## Your task
Copy out the lines of the listing from the one containing "ltac:(repeat (apply Forall_cons;" onward, through the last, without altering any.

## Exercise materials
(** What [read_varint] accepts: with a nonnegative return value, that many bytes have been
    consumed, and they are the one encoding that [write_varint] produces for the value
    returned, which fits in [bits] bits; or the input ended inside an encoding, which the
    return value does not tell apart. Overlong encodings and larger values are refused. *)
Theorem varint_canonical bits first :
  bytes first -> 0 <= bits <= 64 -> 0 <= v_ret (read_varint bits first) ->
  exists enc, first = enc ++ v_rest (read_varint bits first) /\
    v_ret (read_varint bits first) = Z.of_nat (length enc) /\
    ((v_rest (read_varint bits first) = [] /\ unfinished enc) \/
     (write_varint (v_write (read_varint bits first)) = Some enc /\
      0 <= v_write (read_varint bits first) < 2 ^ bits)).
Proof.
  intros Hf Hb Hr. unfold read_varint in *.
  destruct (read_accepts bits first 0 0 0 Hf ltac:(lia) Hb ltac:(lia) ltac:(lia) ltac:(lia) _ eq_refl Hr) as (enc & E1 & E2 & C).
  exists enc. split; [exact E1|]. split; [exact E2|]. destruct C as [C | (fuel & v & Ew & Hv & _ & Ev)]; [now left | right].
  rewrite Ev. replace (0 + 2 ^ 0 * v) with v by lia. rewrite Z.sub_0_r in Hv. split; [|exact Hv].
  assert (2 ^ bits <= 2 ^ 64) by (apply Z.pow_le_mono_r; lia).
  destruct (write_varint_total v ltac:(lia)) as [enc' E']. rewrite E'. f_equal. unfold write_varint in E'.
  apply (write_varint_more _ (Nat.max fuel 9)) in Ew, E'; try lia. congruence.
Qed.

Lemma varint_canonical_witness :
  exists enc, [0x80; 0x02; 9] = enc ++ [9] /\ 2 = Z.of_nat (length enc) /\
    (([9] = [] /\ unfinished enc) \/ (write_varint 0x100 = Some enc /\ 0 <= 0x100 < 2 ^ 64)).
Proof.
  exact (varint_canonical 64 [0x80; 0x02; 9]
    ltac:(repeat (apply Forall_cons; [unfold is_byte; lia|]); apply Forall_nil) ltac:(lia) ltac:(cbn; lia)).
Defined.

## Response for this exercise
    ltac:(repeat (apply Forall_cons; [unfold is_byte; lia|]); apply Forall_nil) ltac:(lia) ltac:(cbn; lia)).
Defined.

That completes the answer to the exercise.